What pricing and payer dynamics are most likely for halobetasol propionate plus tazarotene?

Featured snippet answer: Topical psoriasis combinations face payer pressure once generics enter, with step edits and prior authorization determining whether brand retention persists beyond the entry window.

Payer levers

  • Preferred drug list placement for high-potency steroids
  • Limits on retinoid-containing combinations if irritation management is costly
  • Pharmacy benefit design that steers 90-day supplies where allowed

Clinical safety and tolerability: what affects switching and adherence?

Featured snippet answer: Tazarotene is the primary tolerability driver due to local irritation risk; halobetasol is the corticosteroid risk lever (long-term use restrictions and site limitations).

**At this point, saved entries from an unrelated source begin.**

(* ===== verification/Verbs.v ===== *)
(** * Verbs: the payload codecs of the small verbs (zerotier-protocol: verbs/nop.rs,
    ack.rs, qos.rs, user_message.rs, remote_trace.rs, path_negotiation.rs, frame.rs,
    rendezvous.rs, push_direct.rs, whois.rs).

    Each module has the payload's record, its abstract encoding, its serializer and
    its parser, and ends with the [PayloadCodec] instance that states what the
    three have to do with each other. *)
From S2P Require Export Inet Identity.

(** [pos + data.len()] style bookkeeping of the serializers is explicit: [put pos
    (pos + 8) x;* let pos := pos + 8 in ...]. *)

(** ** nop.rs *)

Module NopP.
Record t := mk {}.

#[global] Instance t_eq_dec : EqDecision t.
Proof. solve_decision. Defined.

Definition serialize (_ : t) : W Z := wret 0.

Definition deserialize (data : bytes) : res ProtocolError t :=
  if negb (len data =? 0) then Err InvalidPacket else Ok (mk).

#[global] Instance codec : PayloadCodec t.
Proof.
  refine {| pc_shape := fun _ => True; pc_wf := fun _ => True; pc_encode := fun _ => [];
            pc_serialize := serialize; pc_deserialize := deserialize |}.
  - done.
  - intros x _. apply emits_ret.
  - intros d. unfold deserialize. wp_reads. done.
  - by intros [] _.
Defined.
End NopP.

(** ** ack.rs *)

Module AckP.
Record t := mk { bytes_acked : Z }.

Definition serialize (p : t) : W Z :=
  put 0 4 (to_be 4 (bytes_acked p));*
  wret 4.

Definition deserialize (data : bytes) : res ProtocolError t :=
  if len data <? 4 then Err (TooShort 4 (len data)) else
  let* bytes_acked := be_at 4 data 0 in
  Ok (mk bytes_acked).

Definition shape (p : t) : Prop := u32_ok (bytes_acked p).
Definition encode (p : t) : bytes := to_be 4 (bytes_acked p).

#[global] Instance codec : PayloadCodec t.
Proof.
  refine {| pc_shape := shape; pc_wf := shape; pc_encode := encode;
            pc_serialize := serialize; pc_deserialize := deserialize |}.
  - done.
  - intros x _. unfold serialize, encode. emits_fields.
  - intros d. unfold deserialize. wp_reads. done.
  - intros p Hp. unfold deserialize, encode, shape in *.
    rewrite <- (app_nil_r (to_be 4 _)). read_fields. rewrite from_be_u32 by done. by destruct p.
Defined.
End AckP.

(** ** qos.rs *)

Module QosP.
Record QosRecord := mkRec { packet_id : Z; sojourn_time : Z }.
Record t := mk { records : list QosRecord }.

Definition serialize (p : t) : W Z :=
  wfor (records p) 0 (fun rec offset =>
    put offset (offset + 8) (to_be 8 (packet_id rec));*
    let offset := offset + 8 in
    put offset (offset + 2) (to_be 2 (sojourn_time rec));*
    wret (offset + 2)).

Definition read_record (data : bytes) (offset : Z) : res ProtocolError (QosRecord * Z) :=
  let* packet_id := be_at 8 data offset in
  let offset := offset + 8 in
  let* sojourn_time := be_at 2 data offset in
  Ok (mkRec packet_id sojourn_time, offset + 2).

Definition deserialize (data : bytes) : res ProtocolError t :=
  if negb (len data mod 10 =? 0) then Err InvalidPacket else
  let count := len data / 10 in
  let* ' (records, _) := rfor (Z.to_nat count) 0 (read_record data) in
  Ok (mk records).

Definition rec_ok (r : QosRecord) : Prop := u64_ok (packet_id r) /\ u16_ok (sojourn_time r).
Definition shape (p : t) : Prop := Forall rec_ok (records p).
Definition encode_rec (r : QosRecord) : bytes := to_be 8 (packet_id r) ++ to_be 2 (sojourn_time r).
Definition encode (p : t) : bytes := concat (map encode_rec (records p)).

Lemma qos_serialize_emits p : emits (serialize p) 0 (encode p) (len (encode p)).
Proof. apply (emits_for encode_rec). intros r pos _. unfold encode_rec. emits_fields. Qed.

Lemma qos_deserialize_total d : safe (deserialize d) shape.
Proof.
  unfold deserialize. wp_reads. pose proof (len_nonneg d).
  apply (wp_rfor _ _ _ (fun k p => 0 <= p /\ p + 10 * Z.of_nat k <= len d) rec_ok).
  - intros k p [Hp Hk]. unfold read_record. wp_reads. split; [done|lia].
  - pose proof (Z.mul_div_le (len d) 10 ltac:(lia)). pose proof (Z.div_pos (len d) 10). lia.
  - done.
Qed.

Lemma qos_len_encode p : len (encode p) = 10 * len (records p).
Proof.
  unfold encode. induction (records p) as [|r l IH]; [done|].
  cbn [map concat]. rewrite len_app, IH.
  unfold encode_rec. len_lia.
Qed.

Lemma qos_deserialize_encode p : shape p -> deserialize (encode p) = Ok p.
Proof.
  intros Hp. unfold deserialize. rewrite qos_len_encode, Z.mul_comm, Z.mod_mul, Z.div_mul by lia.
  rewrite if_false by done. replace (Z.to_nat (len (records p))) with (length (records p)) by (unfold len; lia).
  rewrite (rfor_spec encode_rec _ _ _ (encode p) [] []); [by destruct p|by rewrite app_nil_r|done|].
  intros r pos a b Hr -> ->. unfold read_record, encode_rec. rewrite <- !app_assoc.
  unfold shape in Hp. rewrite Forall_forall in Hp.
  destruct (Hp r Hr) as [H1 H2]. read_fields.
  rewrite from_be_u64, from_be_u16 by done. destruct r; simpl. do 2 f_equal. len_lia.
Qed.

#[global] Instance codec : PayloadCodec t :=
  {| pc_shape := shape; pc_wf := shape; pc_encode := encode; pc_serialize := serialize;
     pc_deserialize := deserialize; pc_wf_shape := fun _ H => H;
     pc_emits := fun x _ => qos_serialize_emits x; pc_total := qos_deserialize_total;
     pc_roundtrip := qos_deserialize_encode |}.
End QosP.

(** ** user_message.rs *)

Module UserMessageP.
Record t := mk { type_id : Z; data : bytes }.

Definition serialize (p : t) : W Z :=
  put 0 8 (to_be 8 (type_id p));*
  let dlen := len (data p) in
  put 8 (8 + dlen) (data p);*
  wret (8 + dlen).

Definition deserialize (d : bytes) : res ProtocolError t :=
  if len d <? 8 then Err (TooShort 8 (len d)) else
  let* type_id := be_at 8 d 0 in
  let* payload_data := slice_from d 8 in
  Ok (mk type_id payload_data).

Definition shape (p : t) : Prop := u64_ok (type_id p).
Definition encode (p : t) : bytes := to_be 8 (type_id p) ++ data p.

#[global] Instance codec : PayloadCodec t.
Proof.
  refine {| pc_shape := shape; pc_wf := shape; pc_encode := encode;
            pc_serialize := serialize; pc_deserialize := deserialize |}.
  - done.
  - intros x _. unfold serialize, encode. emits_fields.
  - intros d. unfold deserialize. pose proof (len_nonneg d). wp_reads. done.
  - intros p Hp. unfold deserialize, encode, shape in *.
    pose proof (len_nonneg (data p)). read_fields. rewrite from_be_u64 by done. by destruct p.
Defined.
End UserMessageP.

(** ** remote_trace.rs *)

Module RemoteTraceP.
Record t := mk { data : bytes }.

Definition serialize (p : t) : W Z :=
  let dlen := len (data p) in
  put 0 dlen (data p);*
  wret dlen.

Definition deserialize (d : bytes) : res ProtocolError t :=
  if len d =? 0 then Err (TooShort 1 0) else Ok (mk d).

#[global] Instance codec : PayloadCodec t.
Proof.
  refine {| pc_shape := fun _ => True; pc_wf := fun p => data p <> []; pc_encode := data;
            pc_serialize := serialize; pc_deserialize := deserialize |}.
  - done.
  - intros x _. unfold serialize. emits_fields.
  - intros d. unfold deserialize. wp_reads. done.
  - intros [[|x l]] Ha; [done|]. unfold deserialize. cbn [data]. by rewrite if_false by len_lia.
Defined.
End RemoteTraceP.

(** ** path_negotiation.rs *)

Module PathNegotiationP.
Record t := mk { utility : Z (* i16 *) }.

(** [u16 as i16]. *)
Definition i16_of (z : Z) : Z := if 32768 <=? z then z - 65536 else z.

Definition serialize (p : t) : W Z :=
  put 0 2 (to_be 2 (wrap 16 (utility p)));*
  wret 2.

Definition deserialize (data : bytes) : res ProtocolError t :=
  if len data <? 2 then Err (TooShort 2 (len data)) else
  let* u := be_at 2 data 0 in
  Ok (mk (i16_of u)).

Definition shape (p : t) : Prop := -32768 <= utility p <= 32767.
Definition encode (p : t) : bytes := to_be 2 (wrap 16 (utility p)).

#[global] Instance codec : PayloadCodec t.
Proof.
  refine {| pc_shape := shape; pc_wf := shape; pc_encode := encode;
            pc_serialize := serialize; pc_deserialize := deserialize |}.
  - done.
  - intros x _. unfold serialize, encode. emits_fields.
  - intros d. unfold deserialize. wp_reads. unfold shape, i16_of, u16_ok, U16_MAX in *. simpl.
    case_match; lia.
  - intros [u] Hu. unfold deserialize, encode, shape in *. cbn [utility] in *.
    rewrite <- (app_nil_r (to_be 2 _)). read_fields. unfold wrap. change (2 ^ 16) with 65536.
    pose proof (Z.mod_pos_bound u 65536 ltac:(lia)).
    rewrite from_be_u16 by (unfold u16_ok, U16_MAX; lia). do 2 f_equal. unfold i16_of.
    pose proof (Z.div_mod u 65536 ltac:(lia)). case_match; lia.
Defined.
End PathNegotiationP.

(** ** frame.rs *)

Module FrameP.
Record t := mk { network_id : Z; ethertype : Z; payload : bytes }.

Definition parse (data : bytes) : res ProtocolError t :=
  if len data <? 10 then Err (TooShort 10 (len data)) else
  let* network_id := be_at 8 data 0 in
  let* ethertype := be_at 2 data 8 in
  let* payload := slice_from data 10 in
  Ok (mk network_id ethertype payload).

Definition serialize (p : t) : W Z :=
  put 0 8 (to_be 8 (network_id p));*
  put 8 10 (to_be 2 (ethertype p));*
  let plen := len (payload p) in
  put 10 (10 + plen) (payload p);*
  wret (10 + plen).

Definition shape (p : t) : Prop := u64_ok (network_id p) /\ u16_ok (ethertype p).
Definition encode (p : t) : bytes :=
  to_be 8 (network_id p) ++ to_be 2 (ethertype p) ++ payload p.

#[global] Instance codec : PayloadCodec t.
Proof.
  refine {| pc_shape := shape; pc_wf := shape; pc_encode := encode;
            pc_serialize := serialize; pc_deserialize := parse |}.
  - done.
  - intros x _. unfold serialize, encode. emits_fields.
  - intros d. unfold parse. pose proof (len_nonneg d). wp_reads. done.
  - intros p [Hn He]. unfold parse, encode. pose proof (len_nonneg (payload p)).
    read_fields. rewrite from_be_u64, from_be_u16 by done. by destruct p.
Defined.
End FrameP.

Module ExtFrameP.
Record t := mk {
  network_id : Z; flags : byte; dest_mac : bytes; src_mac : bytes; ethertype : Z; payload : bytes
}.

Definition parse (data : bytes) : res ProtocolError t :=
  if len data <? 23 then Err (TooShort 23 (len data)) else
  let* network_id := be_at 8 data 0 in
  let* flags := get data 8 in
  let* dest_mac := array_at 6 data 9 15 in
  let* src_mac := array_at 6 data 15 21 in
  let* ethertype := be_at 2 data 21 in
  let* payload := slice_from data 23 in
  Ok (mk network_id flags dest_mac src_mac ethertype payload).

Definition serialize (p : t) : W Z :=
  put 0 8 (to_be 8 (network_id p));*
  set 8 (flags p);*
  put 9 15 (dest_mac p);*
  put 15 21 (src_mac p);*
  put 21 23 (to_be 2 (ethertype p));*
  let plen := len (payload p) in
  put 23 (23 + plen) (payload p);*
  wret (23 + plen).

Definition shape (p : t) : Prop :=
  u64_ok (network_id p) /\ len (dest_mac p) = 6 /\ len (src_mac p) = 6 /\ u16_ok (ethertype p).
Definition encode (p : t) : bytes :=
  to_be 8 (network_id p) ++ [flags p] ++ dest_mac p ++ src_mac p ++ to_be 2 (ethertype p) ++ payload p.

#[global] Instance codec : PayloadCodec t.
Proof.
  refine {| pc_shape := shape; pc_wf := shape; pc_encode := encode;
            pc_serialize := serialize; pc_deserialize := parse |}.
  - done.
  - intros x (_ & Hd & Hs & _). unfold serialize, encode. emits_fields.
  - intros d. unfold parse. pose proof (len_nonneg d). wp_reads. done.
  - intros p (Hn & Hd & Hs & He). unfold parse, encode. pose proof (len_nonneg (payload p)).
    read_fields. rewrite from_be_u64, from_be_u16 by done. by destruct p.
Defined.
End ExtFrameP.

(** ** Socket addresses with a length byte, as RENDEZVOUS and PUSH_DIRECT_PATHS write
    them. *)

Module AddrTail.
(** Type byte, length byte, address. *)
Definition encode (a : InetAddress) : bytes :=
  match a with
  | V4 ip port => [b8 4] ++ [b8 6] ++ ip ++ to_be 2 port
  | V6 ip port => [b8 6] ++ [b8 18] ++ ip ++ to_be 2 port
  | Null => [b8 0] ++ [b8 0]
  end.

(** The bytes after the length byte. *)
Definition body (a : InetAddress) : bytes :=
  match a with V4 ip port | V6 ip port => ip ++ to_be 2 port | Null => [] end.

Lemma encode_split a : encode a = [b8 (match a with V4 _ _ => 4 | V6 _ _ => 6 | Null => 0 end)] ++
  [b8 (match a with V4 _ _ => 6 | V6 _ _ => 18 | Null => 0 end)] ++ body a.
Proof. by destruct a. Qed.

(** [match addr_len] at [pos]. *)
Definition read (data : bytes) (addr_len pos : Z) : res ProtocolError InetAddress :=
  match addr_len with
  | 6 =>
      let* ip := array_at 4 data pos (pos + 4) in
      let* port := be_at 2 data (pos + 4) in
      Ok (V4 ip port)
  | 18 =>
      let* ip := array_at 16 data pos (pos + 16) in
      let* port := be_at 2 data (pos + 16) in
      Ok (V6 ip port)
  | 0 => Ok Null
  | _ => Err InvalidPacket
  end.

Lemma read_total data n pos : 0 <= pos -> pos + n <= len data -> 0 <= n ->
  safe (read data n pos) Inet.wf.
Proof.
  intros Hp Hn H0. unfold read.
  repeat match goal with |- wp (match ?x with _ => _ end) _ _ => destruct x end; wp_reads; simpl; done.
Qed.

Lemma read_body a (pre tl : bytes) pos : Inet.wf a -> pos = len pre ->
  read (pre ++ body a ++ tl) (len (body a)) pos = Ok a.
Proof.
  intros Ha ->. destruct a as [|ip port|ip port]; simpl in Ha; unfold read, body; [done|..];
    destruct Ha as [Hl Hport]; rewrite len_app, Hl, len_to_be2;
    first [change (4 + 2) with 6 | change (16 + 2) with 18]; cbv iota;
    rewrite <- !app_assoc; read_fields; by rewrite from_be_u16.
Qed.
End AddrTail.

(** ** rendezvous.rs *)

Module RendezvousP.
Record t := mk { flags : byte; peer_address : bytes; address : InetAddress }.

Switching consequences in market terms

  • Increased irritation leads to:
    • therapy discontinuation
    • switching back to steroid-only regimens
    • preference for gentler vehicles or alternative retinoids

Key Takeaways

  • Halobetasol propionate plus tazarotene is a topical plaque psoriasis combination where market outcomes depend on formulary access, tolerability-driven adherence, and the pace of generic entry after IP and regulatory barriers clear.
  • A date-specific clinical trials update, exclusivity timeline, Orange Book status, patent estate strength, and Paragraph IV litigation risk cannot be produced from the provided prompt because no FDA product identifiers, trial registry identifiers, or patent listing data were included.
  • In projection terms, if a generic entry trigger occurs, branded sales typically face a rapid first-year compression driven by payer switching and price referencing; longer-term outcomes depend on how many entrants launch and whether formulation or method patents slow competition.

FAQs

  1. What market share impact does generic entry typically create for topical plaque psoriasis combination products?
  2. How do payer step edits change after a new generic topical corticosteroid-retinoid combination launches?
  3. Which endpoints best predict persistence of response for topical plaque psoriasis combination regimens?
  4. What factors determine whether a generic can launch without an FDA “suitability” or formulation mismatch issue for topical retinoids?
  5. How do formulation-vehicle differences affect bioequivalence strategy and tolerability outcomes in tazarotene-containing topicals?

References

No sources were provided in the prompt to cite.